A Bayesian methodology for building consistent datasets for structural modeling
Abstract
Simulation models are powerful tools that help us understand, analyze, and explain dynamic, complex systems. They provide empirical methodologies to explore how systems and agents behave and consider how they may change when responding to shocks and stresses. The power of these tools, however, depends on the quality of the data on which they are built. Many complex systems studied in the social sciences, including economic systems, are characterized by sparseness of available data on behavioral characteristics and system outcomes. Generally, there is no single data source that can provide all the necessary information and detail for building a complex, structural, simulation model.

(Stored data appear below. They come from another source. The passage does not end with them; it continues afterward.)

Definition load (r : taskRef) : GoM sched dialTask := fun s =>
  match tasks s !! r with
  | Some t => Done (t, s)
  | None => Panic "nil pointer dereference"
  end.
Definition set_index (i : Z) (t : dialTask) : dialTask :=
  mk_dialTask i (flags t) (dest t) (lastResolved t) (resolveDelay t) (dataId t).
Definition store_index (r : taskRef) (i : Z) : GoM sched unit :=
  gmodify (set_tasks (alter (set_index i) r)).
Definition alloc (t : dialTask) : GoM sched taskRef := fun s =>
  let r := nextTask s in
  Done (r, set_nextTask (S r) (set_tasks (insert r t) s)).

Definition locked {A} (m : mutex) (c : GoM sched A) : GoM sched A :=
  Lock m ;; a ← c; Unlock m ;; mret a.

(** Runs monadic code down to its effects on the state. *)
Ltac run_locks :=
  repeat (unfold mbind, GoM_bind, Lock, Unlock, gget, gmodify, gpanic, mret, GoM_ret,
            locked, set_held; simpl).

(** ** Operations *)
Section Ops.
Context (cfg : dialConfig).

Definition freeDialSlots : GoM sched Z :=
  Lock dialingRDLock ;;
  s ← gget;
  let slots := (maxDialPeers cfg - dialPeers s) * 2 in
  let slots := if maxActiveDials cfg <? slots then maxActiveDials cfg else slots in
  let free := slots - Z.of_nat (size (dialing s)) in
  Unlock dialingRDLock ;;
  mret free.

(** The checks of [checkDial], without its locking. *)
Definition checkDial_body (n : Node) (s : sched) : option dialErr :=
  if bool_decide (node_ID n = self cfg) then Some errSelf
  else if (negb (bool_decide (node_IP n = [])) && (node_TCP n =? 0))%bool then Some errNoPort
  else if bool_decide (is_Some (dialing s !! node_ID n)) then Some errAlreadyDialing
  else if bool_decide (node_ID n ∈ peers s) then Some errAlreadyConnected
  else if match netRestrict cfg with
          | Some l => negb (NetUtil.Netlist_Contains (Some l) (node_IP n))
          | None => false
          end then Some errNetRestrict
  else if contains (history s) (node_ID n) then Some errRecentlyDialed
  else None.

Definition checkDial (n : Node) : GoM sched (option dialErr) :=
  Lock peersRDLock ;;
  Lock dialingRDLock ;;
  Lock historyRDLock ;;
  s ← gget;
  let r := checkDial_body n s in
  Unlock historyRDLock ;;
  Unlock dialingRDLock ;;
  Unlock peersRDLock ;;
  mret r.

Definition addToStaticPool (r : taskRef) : GoM sched unit :=
  t ← load r;
  if 0 <=? staticPoolIndex t then gpanic "attempt to add task to staticPool twice"
  else
    gmodify (fun s => set_staticPool (staticPool s ++ [r]) s) ;;
    s ← gget;
    store_index r (len (staticPool s) - 1).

Even where good data are available, few datasets are “model ready” without a lot of processing and cleaning. To populate models with data requires significant effort to stitch together a complete, coherent, and model-consistent dataset from a multitude of sources that vary in scope, time-scale, completeness, and quality. Due to information scarcity and variable quality, this challenge is well-suited to a Bayesian approach to efficiently use all available data. To this end, we present a data management system where we apply information theoretic, cross-entropy estimation methods to various FAO agricultural datasets to generate a complete global database of agricultural production, demand, and trade for use in IFPRI’s IMPACT model, a global agricultural partial equilibrium multi-market model. We will describe the information theory that serves as the foundation of this methodology, as well as the practical implementation for use in IMPACT. This data estimation methodology was developed for a partial equilibrium modeling framework, but the principals presented, are applicable to other data processing problems, where there is sparse and poor-quality data (e.g., data for computable general equilibrium models).